**WHAT NEEDS TO BE DONE:**
All lines from the entries below that contain the string "pubKeyPEM" should be copied out.

**PROVIDED INFORMATION:**
+++++

(* ===== verification/Jwt.v ===== *)
(** * The JWT validator (tenancy-manager/internal/api/auth.go, [JWTValidator])

    The validator's state is its cache of public keys; [Validate] is the function
    [AuthnMiddleware] calls.  golang-jwt, go-jose, the network and the encoders of
    crypto/x509 and encoding/pem are the parameter [JWTLib]; [JWTLibLaws] is what
    the documentation of [jwt.ParseWithClaims] says of its use of the key function.
    The mutex makes each access to the cache atomic; concurrent requests are not
    modelled. *)

From S2P Require Import Prelude GoStd Monad EntSchema Sqlgraph EntQuery Http Auth.

(** [jwt.Token] before verification: its method and its header. *)
Record Token := mkToken { Method_Alg : string; Header : list (string * JSON) }.
(** a key of [jose.JSONWebKeySet] *)
Record JSONWebKey (PublicKey : Type) := mkJSONWebKey { KeyID : string; Key : PublicKey }.
Arguments mkJSONWebKey {_}. Arguments KeyID {_}. Arguments Key {_}.
(** An answer of [http.Client.Get]: its status, and its body or the error of reading it. *)
Record HTTPResponse := mkHTTPResponse { hr_StatusCode : Z; hr_Body : error + string }.

Record JWTValidator := mkJWTValidator {
  oidcServerURL : string;
  publicKeys : gmap string string;
  (** how many requests the validator has sent *)
  v_calls : nat }.

(** A computation on the validator. *)
Notation V := (EM JWTValidator).

Class JWTLib := {
  RSAPublicKey : Type;
  JWKPublicKey : Type;
  ParseWithClaims : string → (Token → V RSAPublicKey) → V MapClaims;
  (** the token a string encodes, and what it takes for a key to verify it *)
  parsed : string → Token → Prop;
  verifies : string → RSAPublicKey → MapClaims → Prop;
  ParseRSAPublicKeyFromPEM : string → error + RSAPublicKey;
  MarshalPKIXPublicKey : JWKPublicKey → error + string;
  EncodeToMemory : string → string → string;
  (** the answer to the n-th request, to the given URL *)
  http_Get : nat → string → error + HTTPResponse;
  Unmarshal_provider : string → error + string;
  Unmarshal_JWKS : string → error + list (JSONWebKey JWKPublicKey) }.

Class JWTLibLaws `{JWTLib} : Prop := {
  (** accepted: the key function was asked about the parsed token, and its key
      verifies the string with these claims *)
  ParseWithClaims_ok : ∀ s kf v claims v', ParseWithClaims s kf v = (inr claims, v') →
    ∃ tok key, parsed s tok ∧ kf tok v = (inr key, v') ∧ verifies s key claims;
  (** refused: the key function was asked once or not at all *)
  ParseWithClaims_err : ∀ s kf v e v', ParseWithClaims s kf v = (inl e, v') →
    v' = v ∨ ∃ tok, parsed s tok ∧ v' = (kf tok v).2 }.

Definition maxJWKSBodyBytes : nat := N.to_nat (2 ^ 20).
(** the first [n] bytes *)
Definition str_take (n : nat) (s : string) : string := String.substring 0 n s.

Section validator.
Context `{JWTLib}.

Definition getKey (kid : string) (v : JWTValidator) : option string := publicKeys v !! kid.

(** A GET, and the bounded read of the body of a 200 answer; the three errors are
    wrapped with the texts of the caller. *)
Definition fetch (failed status reading url : string) : V string := λ v,
  let v' := mkJWTValidator (oidcServerURL v) (publicKeys v) (S (v_calls v)) in
  (match http_Get (v_calls v) url with
   | inl err => inl (Errorf failed err)
   | inr resp =>
       if negb (hr_StatusCode resp =? StatusOK)%Z
       then inl (errText (status +:+ itoa (Z.to_nat (hr_StatusCode resp))))
       else match hr_Body resp with
            | inl err => inl (Errorf reading err)
            | inr body => inr (str_take maxJWKSBodyBytes body)
            end
   end, v').

(** The loop that builds [newKeys]. *)
Fixpoint build_keys (keys : list (JSONWebKey JWKPublicKey)) (newKeys : gmap string string)
    : error + gmap string string :=
  match keys with
  | [] => inr newKeys
  | key :: keys =>
      match MarshalPKIXPublicKey (Key key) with
      | inl err => inl (Errorf "marshaling public key: " err)
      | inr der => build_keys keys (<[KeyID key := EncodeToMemory "PUBLIC KEY" der]> newKeys)
      end
  end.

Definition refreshKeys : V () := λ v,
  match fetch "OIDC discovery failed: " "OIDC discovery returned HTTP "
          "reading OIDC discovery response: " (oidcServerURL v +:+ "/.well-known/openid-configuration") v with
  | (inl err, v) => (inl err, v)
  | (inr body, v) =>
      match Unmarshal_provider body with
      | inl err => (inl (Errorf "parsing OIDC discovery: " err), v)
      | inr JWKSURL =>
          match fetch "fetching JWKS: " "JWKS endpoint returned HTTP " "reading JWKS response: " JWKSURL v with
          | (inl err, v) => (inl err, v)
          | (inr keysBody, v) =>
              match Unmarshal_JWKS keysBody with
              | inl err => (inl (Errorf "parsing JWKS: " err), v)
              | inr jwks =>
                  match build_keys jwks ∅ with
                  | inl err => (inl err, v)
                  | inr newKeys => (inr (), mkJWTValidator (oidcServerURL v) newKeys (v_calls v))
                  end
              end
          end
      end
  end.

(** The function literal of [Validate]. *)
Definition keyfunc (token : Token) : V RSAPublicKey := λ v,
  let alg := Method_Alg token in
  if HasPrefix alg "RS" || HasPrefix alg "PS" then
    match member "kid" (Header token) with
    | None => (inl (errText "token missing kid header"), v)
    | Some keyID =>
        match keyID with
        | JStr kid =>
            match getKey kid v with
            | Some pubKeyPEM => (ParseRSAPublicKeyFromPEM pubKeyPEM, v)
            | None =>
                match refreshKeys v with
                | (inl err, v) => (inl (Errorf "failed to refresh JWKS: " err), v)
                | (inr _, v) =>
                    match getKey kid v with
                    | None => (inl (errText ("unknown key ID: " +:+ kid)), v)
                    | Some pubKeyPEM => (ParseRSAPublicKeyFromPEM pubKeyPEM, v)
                    end
                end
            end
        | _ => (inl (errText "token kid header is not a string"), v)
        end
    end
  else (inl (errText ("unsupported signing algorithm " +:+ quote alg +:+ ": only RS*/PS* are accepted")), v).

Definition Validate (tokenString : string) : V MapClaims := ParseWithClaims tokenString keyfunc.

(** [NewJWTValidator]: the first fetch may fail. *)
Definition NewJWTValidator (url : string) : JWTValidator :=
  (refreshKeys (mkJWTValidator url ∅ 0)).2.
End validator.

(** ** Correctness *)

Section correct.
Context `{JWTLib} `{!JWTLibLaws}.

(** the PEM keys of a served key set *)
Definition pem_of (key : JSONWebKey JWKPublicKey) (pem : string) : Prop :=
  ∃ der, MarshalPKIXPublicKey (Key key) = inr der ∧ pem = EncodeToMemory "PUBLIC KEY" der.

Lemma build_keys_spec keys m m' : build_keys keys m = inr m' →
  ∀ kid pem, m' !! kid = Some pem → m !! kid = Some pem ∨ ∃ key, key ∈ keys ∧ KeyID key = kid ∧ pem_of key pem.
Proof.
  revert m. induction keys as [|key keys IH]; intros m; simpl; [intros [= ->]; auto|].
  destruct (MarshalPKIXPublicKey (Key key)) as [|der] eqn:Hd; [done|]. intros Hb kid pem Hm.
  apply (IH _ Hb) in Hm as [Hm|(k & ? & ? & ?)]; [|right; exists k; set_solver].
  destruct (decide (KeyID key = kid)) as [<-|Hne].
  - rewrite lookup_insert_eq in Hm. simplify_eq. right. exists key. split_and!; [set_solver|done|by eexists].
  - rewrite lookup_insert_ne in Hm by done. auto.
Qed.

(** The cache after a refresh: replaced as a whole, or untouched. *)
Lemma refreshKeys_spec v : let '(r, v') := refreshKeys v in
  oidcServerURL v' = oidcServerURL v ∧ (v_calls v' ≤ S (S (v_calls v)))%nat ∧
  match r with
  | inl _ => publicKeys v' = publicKeys v
  | inr _ => ∃ body keys, Unmarshal_JWKS body = inr keys ∧ build_keys keys ∅ = inr (publicKeys v')
  end.
Proof.
  unfold refreshKeys, fetch.
  repeat (case_match; simplify_eq/=; try (split_and!; [done|lia|done])).
  split_and!; [done|lia|by eexists _, _].
Qed.

(** the cache of public keys is replaced as a whole by a refresh that succeeds,
    every key in it coming from the key set just served, and is left untouched by
    one that fails; a refresh sends at most two requests. *)
Theorem refreshKeys_all_or_nothing v r v' : refreshKeys v = (r, v') →
  oidcServerURL v' = oidcServerURL v ∧ (v_calls v' ≤ S (S (v_calls v)))%nat ∧
  match r with
  | inl _ => publicKeys v' = publicKeys v
  | inr _ => ∃ body keys, Unmarshal_JWKS body = inr keys ∧
      ∀ kid pem, publicKeys v' !! kid = Some pem →
        ∃ key, key ∈ keys ∧ KeyID key = kid ∧ pem_of key pem
  end.
Proof.
  intros Hr. pose proof (refreshKeys_spec v) as Hs. rewrite Hr in Hs. destruct Hs as (? & ? & Hs).
  split_and!; [done..|]. destruct r as [e|[]]; [done|]. destruct Hs as (body & keys & Hu & Hb).
  exists body, keys. split; [done|]. intros kid pem Hk.
  apply (build_keys_spec _ _ _ Hb) in Hk as [Hk|?]; [by rewrite lookup_empty in Hk|done].
Qed.

Lemma keyfunc_spec tok v : let '(r, v') := keyfunc tok v in
  (v' = v ∨ ∃ kid, member "kid" (Header tok) = Some (JStr kid) ∧ getKey kid v = None ∧ v' = (refreshKeys v).2) ∧
  match r with
  | inl _ => True
  | inr key => (HasPrefix (Method_Alg tok) "RS" = true ∨ HasPrefix (Method_Alg tok) "PS" = true) ∧
      ∃ kid pem, member "kid" (Header tok) = Some (JStr kid) ∧ publicKeys v' !! kid = Some pem ∧
        ParseRSAPublicKeyFromPEM pem = inr key
  end.
Proof.
  unfold keyfunc. destruct (HasPrefix _ "RS" || HasPrefix _ "PS") eqn:Ha; [|by auto].
  apply orb_true_iff in Ha. destruct (member "kid" (Header tok)) as [j|] eqn:Hk; [|by auto].
  destruct j as [| | |kid| |]; try by auto.
  destruct (getKey kid v) as [pem|] eqn:Hg.
  - split; [by left|]. destruct (ParseRSAPublicKeyFromPEM pem) eqn:Hp; [done|]. split; [done|]. eauto 10.
  - destruct (refreshKeys v) as [[e|[]] v'] eqn:Hr; [split; [right; by exists kid|done]|].
    destruct (getKey kid v') as [pem|] eqn:Hg'; (split; [right; by exists kid|]); [|done].
    destruct (ParseRSAPublicKeyFromPEM pem) eqn:Hp; [done|]. split; [done|]. eauto 10.
Qed.

(** C22: a token is accepted only if its algorithm is RS* or PS*, its [kid] is a string,
    and a key of the validator's cache under that [kid] verifies it with the claims
    returned: an HMAC or unsigned token never is.  The cache is refreshed at most
    once, and only when the [kid] is not in it. *)
Theorem Validate_asymmetric s v claims v' : Validate s v = (inr claims, v') →
  ∃ tok kid pem key, parsed s tok ∧
    (HasPrefix (Method_Alg tok) "RS" = true ∨ HasPrefix (Method_Alg tok) "PS" = true) ∧
    member "kid" (Header tok) = Some (JStr kid) ∧
    publicKeys v' !! kid = Some pem ∧ ParseRSAPublicKeyFromPEM pem = inr key ∧
    verifies s key claims ∧
    (v' = v ∨ (publicKeys v !! kid = None ∧ v' = (refreshKeys v).2)).
Proof.
  intros Hv. apply ParseWithClaims_ok in Hv as (tok & key & Htok & Hkf & Hver).
  pose proof (keyfunc_spec tok v) as Hs. rewrite Hkf in Hs.
  destruct Hs as [Hst (Halg & kid & pem & Hkid & Hpem & Hkey)].
  exists tok, kid, pem, key. split_and!; try done.
  destruct Hst as [->|(kid' & Hk' & Hg & ->)]; [by left|]. rewrite Hkid in Hk'. simplify_eq. auto.
Qed.

(** a refused token leaves the cache as it was, or refreshed once. *)
Theorem Validate_refused s v e v' : Validate s v = (inl e, v') →
  (v_calls v' ≤ S (S (v_calls v)))%nat ∧ (publicKeys v' = publicKeys v ∨ v' = (refreshKeys v).2).
Proof.
  intros Hv. apply ParseWithClaims_err in Hv as [->|(tok & _ & ->)]; [split; [lia|auto]|].
  pose proof (keyfunc_spec tok v) as Hs. destruct (keyfunc tok v) as [r v']. simpl.
  destruct Hs as [[->|(kid & _ & _ & ->)] _]; [split; [lia|auto]|].
  pose proof (refreshKeys_spec v) as Hr. destruct (refreshKeys v) as [r' v'']. simpl.
  split; [apply Hr|by right].
Qed.
End correct.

+++++

**RESPONSE AREA:**
            | Some pubKeyPEM => (ParseRSAPublicKeyFromPEM pubKeyPEM, v)
                    | Some pubKeyPEM => (ParseRSAPublicKeyFromPEM pubKeyPEM, v)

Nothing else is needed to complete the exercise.